EXERCISE INPUT —
Definition device_cells (a : Assignment.t) : list cell :=
  [cell_of (Device.device_id (device_of a));
   cell_of (Device.device_type (device_of a));
   cell_of (Device.name (device_of a));
   cell_of (Device.part_number (device_of a));
   cell_of (Device.serial_number (device_of a));
   cell_of (Device.tag_id (device_of a))].

(** The row of an assignment in the table of [fetch_device_assignments]. *)
Definition assignment_row (a : Assignment.t) : cell * list cell :=
  (cell_of (Assignment.assignment_id a), device_cells a).

Definition assignment_dict_of (a : Assignment.t) : dict :=
  [("assignment_id", cell_of (Assignment.assignment_id a));
   ("device_id", cell_of (Device.device_id (device_of a)));
   ("device_type", cell_of (Device.device_type (device_of a)));
   ("name", cell_of (Device.name (device_of a)));
   ("part_number", cell_of (Device.part_number (device_of a)));
   ("serial_number", cell_of (Device.serial_number (device_of a)));
   ("tag_id", cell_of (Device.tag_id (device_of a)))].

Definition prefixed (column_name_prefix : option string) (name : string) : string :=
  match column_name_prefix with
  | None => name
  | Some p => ((p ++ "_") ++ name)%string
  end.

Definition assignment_columns : list string :=
  ["device_id"; "device_type"; "name"; "part_number"; "serial_number"; "tag_id"].

(** The table of the assignments [kept], in their order. *)
Definition assignments_frame (column_name_prefix : option string)
  (kept : list Assignment.t) : DataFrame :=
  {| index_name := Some (prefixed column_name_prefix "assignment_id");
     columns := map (prefixed column_name_prefix) assignment_columns;
     rows := map assignment_row kept |}.

(** The rows of the table of [fetch_ble_datapoints]. *)

Section datapoint_rows.

Variable json_loads : string -> result Payload.t.

(** The payload [json.loads] makes of the data of a datapoint, when there
    is one. *)
Definition payload_of (datum : Datapoint.t) : option Payload.t :=
  match Datapoint.file datum with
  | None => None
  | Some f =>
      match File.data f with
      | None => None
      | Some s =>
          match json_loads s with
          | inl _ => None
          | inr p => Some p
          end
      end
  end.

(** The anchor id parsed from the payload of a datapoint. *)
Definition parsed_anchor_id (datum : Datapoint.t) : option string :=
  match payload_of datum with
  | None => None
  | Some p => Payload.anchor_id p
  end.
(** Two samples with the same axis and the same feedback of the controller;
    the buttons may differ. *)
Definition sameReadings (a b : Sample) : Prop :=
  rawAxis1 a = rawAxis1 b /\
  motorOutputPercent a = motorOutputPercent b /\
  sensorPositionPrinted a = sensorPositionPrinted b /\
  sensorPosition a = sensorPosition b /\
  closedLoopError a = closedLoopError b.

(** The events one tick may produce: at most one [Set], in position mode,
    then at most one printed line. *)
Definition tickShape (evs : list Event) : Prop :=
  exists (sets : list float) (prints : list (list Piece)),
    evs = map (TalonSet Position) sets ++ map Printf prints /\
    (List.length sets <= 1)%nat /\ (List.length prints <= 1)%nat.

(** ** The deadband on binary64 values *)

Section Deadband.

Local Open Scope float_scope.

Local Ltac sf_trivial := intros; first [ reflexivity | discriminate ].
Local Ltac sf_step := cbv beta iota delta [CompOpp].
Local Ltac sf_const x :=
  let c := fresh "c" in set (c := Prim2SF x); vm_compute in c; subst c.

Lemma compare_cont_Eq_antisym (p q : positive) :
  Pos.compare_cont Eq q p = CompOpp (Pos.compare_cont Eq p q).
Proof. rewrite Pos.compare_cont_antisym. reflexivity. Qed.

(** An axis strictly between -0.01 and 0.01 does not pass the test of
    line 117. *)
Lemma deadband_open (y : float) :
  (-0.01 <? y) = true -> (y <? 0.01) = true ->
  Cpp.gt (Cpp.abs y) 0.01 = false.
Proof.
  unfold Cpp.gt, Cpp.abs. rewrite !ltb_spec, abs_spec.
  sf_const 0.01. sf_const (-0.01).
  destruct (Prim2SF y) as [s|s| |s m e]; try (destruct s);
    unfold SFltb, SFcompare, SFabs; try sf_trivial.
  - destruct (-59 ?= e)%Z; try sf_trivial.
    destruct (Pos.compare_cont Eq 5764607523034235 m); sf_step; sf_trivial.
  - intros _. rewrite (Z.compare_antisym e (-59)%Z).
    destruct (e ?= -59)%Z; sf_step; try sf_trivial.
    rewrite (compare_cont_Eq_antisym m 5764607523034235).
    destruct (Pos.compare_cont Eq m 5764607523034235); sf_step; sf_trivial.
Qed.

(** Neither does an axis at zero, of either sign. *)
Lemma deadband_zero (y : float) :
  is_zero y = true -> Cpp.gt (Cpp.abs y) 0.01 = false.
Proof.
  unfold is_zero, Cpp.gt, Cpp.abs. rewrite eqb_spec, ltb_spec, abs_spec.
  sf_const 0.01. sf_const zero.
  destruct (Prim2SF y) as [s|s| |s m e]; try (destruct s);
    unfold SFltb, SFeqb, SFcompare, SFabs; sf_trivial.
Qed.

End Deadband.

(** ** One tick, field by field *)

Section Tick.

Variables (hw : Sample) (r : Robot).

Lemma tick_target :
  targetPositionRotations (fst (TeleopPeriodic hw r)) = fst (fst (servo hw r)).
Proof.
  unfold TeleopPeriodic. destruct (servo hw r) as [[t tl] ev].
  destruct (10 <=? _loops r + 1)%Z; reflexivity.
Qed.

Lemma tick_talon :
  _talon_right (fst (TeleopPeriodic hw r)) = snd (fst (servo hw r)).
Proof.
  unfold TeleopPeriodic. destruct (servo hw r) as [[t tl] ev].
  destruct (10 <=? _loops r + 1)%Z; reflexivity.
Qed.

Lemma tick_lastButtons :
  _lastButton1 (fst (TeleopPeriodic hw r)) = rawButton1 hw /\
  _lastButton2 (fst (TeleopPeriodic hw r)) = rawButton2 hw /\
  _lastButton3 (fst (TeleopPeriodic hw r)) = rawButton3 hw.
Proof.
  unfold TeleopPeriodic. destruct (servo hw r) as [[t tl] ev].
  destruct (10 <=? _loops r + 1)%Z; repeat split.
Qed.

Lemma tick_loops :
  _loops (fst (TeleopPeriodic hw r))
  = if (10 <=? _loops r + 1)%Z then 0%Z else (_loops r + 1)%Z.
Proof.
  unfold TeleopPeriodic. destruct (servo hw r) as [[t tl] ev].
  destruct (10 <=? _loops r + 1)%Z; reflexivity.
Qed.

Lemma tick_sb : _sb (fst (TeleopPeriodic hw r)) = [].
Proof.
  unfold TeleopPeriodic. destruct (servo hw r) as [[t tl] ev].
  destruct (10 <=? _loops r + 1)%Z; reflexivity.
Qed.

Lemma commands_app (a b : list Event) :
  commands (a ++ b) = commands a ++ commands b.
Proof. unfold commands. apply flat_map_app. Qed.

Lemma lines_app (a b : list Event) : lines (a ++ b) = lines a ++ lines b.
Proof. unfold lines. apply flat_map_app. Qed.

(** [servo] makes no [printf]. *)
Lemma servo_lines : lines (snd (servo hw r)) = [].
Proof.
  unfold servo.
  repeat match goal with
         | |- context [if ?c then _ else _] => destruct c
         end; reflexivity.
Qed.

Lemma tick_commands :
  commands (snd (TeleopPeriodic hw r)) = commands (snd (servo hw r)).
Proof.
  unfold TeleopPeriodic. destruct (servo hw r) as [[t tl] ev].
  destruct (10 <=? _loops r + 1)%Z; cbv [snd]; rewrite commands_app;
    cbv [commands flat_map app]; apply app_nil_r.
Qed.

Lemma tick_lines :
  lines (snd (TeleopPeriodic hw r))
  = if (10 <=? _loops r + 1)%Z
    then [ _sb r ++ lineHead hw
           ++ (if ControlMode_eqb (GetControlMode (snd (fst (servo hw r))))
                                  Position
               then lineServo hw (fst (fst (servo hw r))) else []) ]
    else [].
Proof.
  pose proof servo_lines as L.
  unfold TeleopPeriodic. destruct (servo hw r) as [[t tl] ev].
  cbv [fst snd] in *.
  destruct (10 <=? _loops r + 1)%Z; cbv [snd]; rewrite lines_app, L.
  - destruct (ControlMode_eqb (GetControlMode tl) Position);
      unfold lines, lineHead, lineServo; simpl;
      rewrite ?app_nil_r, <- ?app_assoc; reflexivity.
  - reflexivity.
Qed.

(** The four ways through the chain of line 94 to 128. *)
Lemma servo_button1 :
  risingEdge (_lastButton1 r) (rawButton1 hw) = true ->
  servo hw r = (4800%float, mkTalon Position 4800, [TalonSet Position 4800]).
Proof. unfold servo, risingEdge. intros ->. reflexivity. Qed.

Lemma servo_button2 :
  risingEdge (_lastButton1 r) (rawButton1 hw) = false ->
  risingEdge (_lastButton2 r) (rawButton2 hw) = true ->
  servo hw r = (9600%float, mkTalon Position 9600, [TalonSet Position 9600]).
Proof. unfold servo, risingEdge. intros -> ->. reflexivity. Qed.
(** * Coordinate calculator: a shallow embedding of the geodesic engine

    The calculator module of the repository (the file that opens with
    "COORDINATE CALCULATOR MODULE") is a JavaScript library of pure functions
    on IEEE-754 binary64 numbers.  It is embedded here in two layers,
    both on binary64.

    - Everything that branches on numbers, rounds them or inspects NaN
      ([dmsToDecimal], [decimalToDMS], [validateInput], [validateDMS],
      [calculateTarget]) is written over Rocq's primitive [float], which is
      the very same binary64 arithmetic, so the definitions compute bit for
      bit what the JavaScript computes.

    - The branch-free trigonometric formulas ([calculateTargetCoordinate],
      [calculateDistance], [calculateBearing], [estimateError]) are written
      over a record [Arith num] of the operations they use, instantiated at
      binary64 by [Binary64]: the arithmetic and the square root are those
      of the format, and the transcendental functions of the host's [Math]
      object are parameters ([HostMath]), since ECMAScript only specifies
      them up to an implementation-defined approximation.  What a theorem
      needs of the host is a hypothesis of that theorem. *)

From Stdlib Require Import Floats.
From Stdlib Require Import ZArith QArith Reals Lra Lia String List Bool.
Import ListNotations.

Set Warnings "-inexact-float".

(** ** The arithmetic the formulas are written in *)

Record Arith (num : Type) : Type := {
  lit : Q -> num;                     (* a numeric literal of the source *)
  Math_PI : num;
  nadd : num -> num -> num;
  nsub : num -> num -> num;
  nmul : num -> num -> num;
  ndiv : num -> num -> num;
  nrem : num -> num -> num;           (* the % operator *)
  Math_sin : num -> num;
  Math_cos : num -> num;
  Math_asin : num -> num;
  Math_sqrt : num -> num;
  Math_atan2 : num -> num -> num;
  Math_pow : num -> num -> num
}.

Arguments lit {num} _ _.
Arguments Math_PI {num} _.
Arguments nadd {num} _ _ _.
Arguments nsub {num} _ _ _.
Arguments nmul {num} _ _ _.
Arguments ndiv {num} _ _ _.
Arguments nrem {num} _ _ _.
Arguments Math_sin {num} _ _.
Arguments Math_cos {num} _ _.
Arguments Math_asin {num} _ _.
Arguments Math_sqrt {num} _ _.
Arguments Math_atan2 {num} _ _ _.
Arguments Math_pow {num} _ _ _.

Record LatLon (num : Type) : Type := { lat : num; lon : num }.
Arguments lat {num} _.
Arguments lon {num} _.

Declare Scope num_scope.
Delimit Scope num_scope with num.

(** ** GEODESIC CALCULATIONS and ERROR ESTIMATION, as written in the source *)

Section Geodesy.
Context {num : Type} (A : Arith num).

Local Notation "x + y" := (nadd A x y) : num_scope.
Local Notation "x - y" := (nsub A x y) : num_scope.
Local Notation "x * y" := (nmul A x y) : num_scope.
Local Notation "x / y" := (ndiv A x y) : num_scope.
Local Notation "x 'mod' y" := (nrem A x y) : num_scope.
Local Notation "# q" := (lit A q%Q) (at level 1, format "# q") : num_scope.
Local Open Scope num_scope.

Definition EARTH_RADIUS_KM : num := #6371.0.
Definition DEG_TO_RAD : num := Math_PI A / #180.
Definition RAD_TO_DEG : num := #180 / Math_PI A.

Definition calculateTargetCoordinate (lat lon azimuthDeg distanceKm : num)
  : LatLon num :=
  let lat1 := lat * DEG_TO_RAD in
  let lon1 := lon * DEG_TO_RAD in
  let bearing := azimuthDeg * DEG_TO_RAD in
  let delta := distanceKm / EARTH_RADIUS_KM in
  let lat2 := Math_asin A
    (Math_sin A lat1 * Math_cos A delta +
     Math_cos A lat1 * Math_sin A delta * Math_cos A bearing) in
  let lon2 := lon1 + Math_atan2 A
    (Math_sin A bearing * Math_sin A delta * Math_cos A lat1)
    (Math_cos A delta - Math_sin A lat1 * Math_sin A lat2) in
  let targetLat := lat2 * RAD_TO_DEG in
  let targetLon := lon2 * RAD_TO_DEG in
  let targetLon := ((targetLon + #540) mod #360) - #180 in
  {| lat := targetLat; lon := targetLon |}.

Definition calculateDistance (lat1 lon1 lat2 lon2 : num) : num :=
  let phi1 := lat1 * DEG_TO_RAD in
  let phi2 := lat2 * DEG_TO_RAD in
  let dphi := (lat2 - lat1) * DEG_TO_RAD in
  let dlambda := (lon2 - lon1) * DEG_TO_RAD in
  let a :=
    Math_sin A (dphi / #2) * Math_sin A (dphi / #2) +
    Math_cos A phi1 * Math_cos A phi2 *
    Math_sin A (dlambda / #2) * Math_sin A (dlambda / #2) in
  let c := #2 * Math_atan2 A (Math_sqrt A a) (Math_sqrt A (#1 - a)) in
  let distance := EARTH_RADIUS_KM * c in
  distance.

WHAT YOU WILL DO — Lines containing the word "Require" must all be returned from the material above.

RESPONSE AREA —
From Stdlib Require Import Floats.
From Stdlib Require Import ZArith QArith Reals Lra Lia String List Bool.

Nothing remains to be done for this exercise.